One reasonable concern with obeying the instruction "Don't judge" is that it can be taken to an extreme of never saying that anything is wrong. To be sure, that simply isn't what I believe or teach and I don't believe it is a necessary outcome of avoiding judging. We must call evil by its name. In fact, in this post I have said that slander, gossip, judging people, etc. are wrong. Sin is always destructive and if ignored will lead to destruction. We don't do well to ignore sin. "Don't judge" is not the same thing as "Ignore sin." That is a false dichotomy. However, we have no business judging the hearts of other people and absolutely no business issuing statements about the eternal destiny of others. In this post, I have called judging wrong and evil, but I have avoided judging people who practice those things. I believe one can have a pure heart and a strong desire to do good and right and still judge others. God can use those people and even their judging for good in ways that I can't predict. I don't believe judging is right or good, but I don't condemn the people who practice it and defend the practice. I don't know their hearts (I assume that they are pure) and I have faith that God is merciful.

Many, maybe even most, sins stem from pride. Judging, saying "I'm right and you're wrong", saying "God approves of me but He doesn't approve of you," saying "you're going to hell if you don't stop disagreeing with me because I agree with God," all of those things feed pride in an ugly way. Judging is a way to lord over our fellow man. It is a way to exert power over someone. That exerting of power is exactly opposite to what the kingdom of God is about (Matt. 20:25-28). Judging, in the sense of claiming to know motives and condemning people, is taking on a role that God has exclusively reserved for Himself. Judging is a destructive manifestation of pride.

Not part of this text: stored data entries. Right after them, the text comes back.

Lemma Step_next r m r' :
  raft_wf r → log_room r → msg_wf m → index_ok m → next_ok r → Step r m = Some r' → next_ok r'.
Proof.
  intros Hwf Hroom Hm Hi Hok. rewrite Step_eq by apply Hwf.
  pose proof (stepped_wf r m Hwf (proj1 Hm)) as Hwf'.
  assert (log_room (stepped r m)) by (unfold log_room; by rewrite stepped_log).
  assert (next_ok (stepped r m)) as Hok'
    by (unfold stepped; destruct (raises_term r m); [by apply (next_ok_not_leader r)|done]).
  unfold handle. destruct (mType m) eqn:Hty.
  - by apply handleRequestVote_next.
  - by apply handleRequestVoteResp_next.
  - apply handleAppendEntries_next; try done.
    destruct (stepped_term r m) as [?|[_ [?|?]]]; congruence.
  - by apply handleAppendEntriesResp_next.
Qed.

Lemma Propose_next r d pr :
  raft_wf r → log_room r → next_ok r → Propose r d = Some pr → next_ok pr.2.
Proof.
  intros Hwf Hroom Hok. rewrite Propose_eq by (done || apply Hwf). intros [= <-].
  case_decide; [done|]. apply next_ok_with_msgs; [apply heartbeats_index_ok|].
  by destruct Hok; split.
Qed.

Lemma ProposeConfigChange_next r a r' :
  raft_wf r → log_room r → next_ok r → ProposeConfigChange r a = Some r' → next_ok r'.
Proof.
  intros Hwf Hroom Hok. rewrite ProposeConfigChange_eq by (done || apply Hwf). intros [= <-].
  case_decide; [done|]. apply next_ok_with_msgs; [apply heartbeats_index_ok|].
  by destruct Hok; split.
Qed.

Lemma ApplicableEntries_next r er : next_ok r → ApplicableEntries r = Some er → next_ok er.2.
Proof.
  intros Hok. unfold ApplicableEntries. case_decide; [by intros [= <-]|]. cbv zeta.
  case_decide; [by intros [= <-]|]. intros Ha. inv_seq. injection Ha as <-. by destruct Hok; split.
Qed.

(** ** In a cluster *)

Definition cluster_next (c : Cluster) : Prop :=
  (∀ i r, nodes c !! i = Some r → next_ok r) ∧ Forall index_ok (net c).

Lemma at_node_next c i f c' :
  cluster_next c → at_node c i f = Some c' →
  (∀ r r', nodes c !! i = Some r → f r = Some r' → next_ok r') → cluster_next c'.
Proof.
  intros [Hn Hnet] Hat Hf. unfold at_node in Hat. inv_seq. injection Hat as <-.
  destruct (Hf _ _ Hm Hm0) as [H1 H2]. split; simpl.
  - intros j r [[<- <-]|[_ Hj]]%lookup_insert_Some; [|by apply (Hn j)]. by split.
  - by apply Forall_app.
Qed.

Another objection to "Don't judge" is to explain away this simple instruction by saying that the instruction only applies to hypocritical judging. True enough, hypocritical judging is condemned in the Bible, and is a particularly ugly form of judging. But there are other condemnations of judging that do not refer to hypocritical judging, specifically Rom. 14:4; James 2:12-13; James 4:11-12. Judging our brothers leads to all manner of evil things and we are warned repeatedly against judging in the New Testament. To ignore that warning will lead to division, slander, gossip, hurt and divided families, arrogance, withholding affection, dangerous doctrines of exclusion and ungodly restrictions, and all manner of other sins that I can't foresee. Judging either leads to pride or comes from pride, and pride leads to destruction. We don't have to wait until the judgment day to see this destruction. I see it all around me right now and I don't claim to know how that's all going to shake out on the judgment day. Behave and speak like you will be judged by a law of liberty. Judgment is without mercy to someone who has shown no mercy. Mercy triumphs over judgment.

To be fair, some people may attempt to abuse this instruction not to judge. Some may say “Don’t judge me” meaning “Leave me alone in my sin. I like it here.” If we love them, we will not ignore their sin. On the other side of this coin, consider that many who say "Don't judge me" may do so as a defense mechanism because those who have judged them have been ruthless and harsh and arrogant in their judgment. There is a way to encourage people to forsake their sin without judging them, and the Bible gives us instruction about that in passages like Matt. 7:12 and Gal. 6:1.  Also, I'm NOT saying, "Don't judge me." Someone's judgment of me doesn't really make much difference. It may hurt my feelings, but that isn't really important. My point isn't "Don't judge me". My point is "Don't judge". It's not good to judge. It inflates the pride of some and discourages others.

It's fairly easy to say to someone, "You're wrong. You're dishonest. You're in sin. If you decide you'd rather go to heaven than continue what you're doing or believing what you're believing, you're welcome to join us again." It's a lot harder to look a person in the eye, see and try to feel their pain, empathize, and without condemnation say, "I believe in you. I know you're struggling, and I love you. I'm here for you no matter what." I pray that I can become much better at believing in people and overcoming sin with them, more like Him.